Apple iPod Universal Dock - Portables & Accessories - JB Hi-Fi  
Just a dock but you should be able to connect  via a mini jack to twin phono to the old amp you have laying around. :2thumbsup:

----------


## r3nov8or

Re outdoors -
DSE, JB Hifi and Jaycar all have outdoor speakers for under $100. JB Hifi also has a kit including wire etc for ~$240. Search for 'outdoor' or 'weatherproof' speakers at their websites.  
Specialist audio dealers will have better quality options at higher prices. 
I have a 4" 2-way DSE variety. They are just "OK", I'd love better, but also have to consider the neighbours...  
Re ipod dock-
This is the biggest stand alone one I've seen.
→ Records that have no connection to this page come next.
(** C13: every wait ends at most once and with the promise's one outcome: a callback has as
    many entries as it was registered, less one while it still waits; all callbacks fired
    for a promise see the same outcome, which is the one later reads see; and when the
    client's code is done no callback waits for a promise that was set. *)
Theorem sav_delivers client n :
  match run client n start with
  | Corrupt => False
  | Misuse => True
  | Next m =>
      (forall cb, sumL (began cb) (log m) = sumL (ended cb) (log m) + if waiting m cb then 1 else 0) /\
      (forall c1 c2 s code1 x1 code2 x2, In (Fired c1 s code1 x1) (log m) -> In (Fired c2 s code2 x2) (log m) -> code1 = code2 /\ x1 = x2) /\
      (forall cb s code x v, In (Fired cb s code x) (log m) -> find_sav m s = Some v ->
         sav_get v = if SET_ERROR_CODE <? code then Thrown code else Got x) /\
      (stack m = [] -> forall s v, find_sav m s = Some v -> isSet v = true -> callbacks v = [])
  end.
Proof.
  pose proof (run_start client n) as F. destruct (run client n start) as [m| |]; auto. pose proof (full_base m 0 0 F) as B.
  split; [|split; [|split]].
  - intros cb. pose proof (b_log _ _ _ _ _ _ B cb) as L. pose proof (b_once _ _ _ _ _ _ B cb) as O.
    destruct (waiting m cb) eqn:W; [|apply not_waiting in W; lia]. apply existsb_exists in W. destruct W as (o & I & H).
    destruct o as [v|]; [|discriminate]. apply holds_in, cnt_in in H. pose proof (sumL_member _ _ _ (listed_nonneg cb) I) as M. cbn [listed] in M. lia.
  - intros c1 c2 s code1 x1 code2 x2. apply (b_agree _ _ _ _ _ _ B).
  - intros cb s code x v H E. destruct (b_fired _ _ _ _ _ _ B cb s code x H) as (A & _ & M). destruct (M v E) as [S X].
    unfold sav_get, isSet, isError. rewrite S, X, (proj2 (Z.ltb_lt _ _) A). reflexivity.
  - intros K s v E S. destruct (callbacks v) eqn:C; [reflexivity|]. destruct (proj2 F s v E) as [[] _].
    assert (X : 0 < loops s (stack m)) by (apply ok_waiting0; congruence). rewrite K in X. cbn in X. lia.
Qed.

(** * A run: the first callback fired removes the second one, and the last promise is
    dropped while a future waits. *)
Definition sample (c : code_of) (n : nat) (m : machine) : option command :=
  match c with
  | Main => nth_error [NewPromise; GetFuture 0; GetFuture 0; Wait 0 5 false; Wait 0 6 false; SendAndDel 0 42;
                       NewPromise; GetFuture 1; Wait 1 7 true; DropPromise 1] n
  | OnFire 6 0 => nth_error [Unwait 0 5] n
  | _ => None
  end.

Example sample_log :
  match run sample 30 start with
  | Next m => log m = [Fired 7 1 1100 0; Waited 7 1; Removed 5 0; Fired 6 0 (-1) 42; Waited 6 0; Waited 5 0] /\ stack m = [] /\ heap m = [None; None]
  | _ => False
  end.
Proof. vm_compute. repeat split. Qed.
TEAC Tallboy iPod Sound System - iTB400 | Dick Smith Online Shopping. (if the link breaks, search for C6171)

----------


## Moondog55

I have to assume that "Loud ' means disco/rave volumes, these are illegal in most states as the loudness has to be a maximum of 96dB at the property boundary ( check locally for the exact SPL ) Any connector 3/8 mini jack to RCA will do the job.
iPods are just a source it is the amp & speaker combination that gives the volume, if it is just for a single party hire one locally. 
Otherwise you will need a sub-woofer and at least 2 mid-tops and about 400 watts, not much change out of #3k if done properly

----------


## Maryc

Hi and thanks everyone for replying to my post.  When I mentioned that the speakers would be used outside when we had parties it was more for ambience background music and not loud disco music, saying that I took my computer speakers outside today and they sounded ok they were Logitech's r-20 2.1 speakers having  2 satellite speakers at 3watts each and subwoofer at 6watts. So would the the igroove or even a bigger watt logitech speaker such as Logitech Z323 which has 2 satellites at 6watts each and subwoofer at 18watts be even better. I was looking at a ipod doc but for the cost of these speakers I might just charge them via usb to my computer and purchase computer speakers. What are your thoughts ?

----------


## Moondog55

If ambiance is all you want ANY of the outdoor speakers from any of the chain stores should work, they all look as if the come from the same Chinese factory and any cheap second hand amp from ebay if you do not have one.
My definition of loud is much louder than most peoples  Indoor/Outdoor Wall Mount Speaker - 80WRMS - Jaycar Electronics  Mini Indoor / Outdoor Monitor Speakers - Jaycar Electronics

----------


## Sir Stinkalot

I could recommend this .....  Digital Radio DAB+ - WiFi Digital Internet Radio DELUXE - Kogan Technologies 
I took a gamble and purchased one for the wi-fi internet radio and it works well. It has the I-pod dock (works with 80gb classic and I-pone 3G), internet radio, digital radio and standard fm radio. 
Sound is very reasonable and we have had it outside during a BBQ and it works fine for background music and then also a little louder. Keep in mind it is not as good as a high end stereo unit but for $200 I have been very happy. 
Cheers 
Stinky.

----------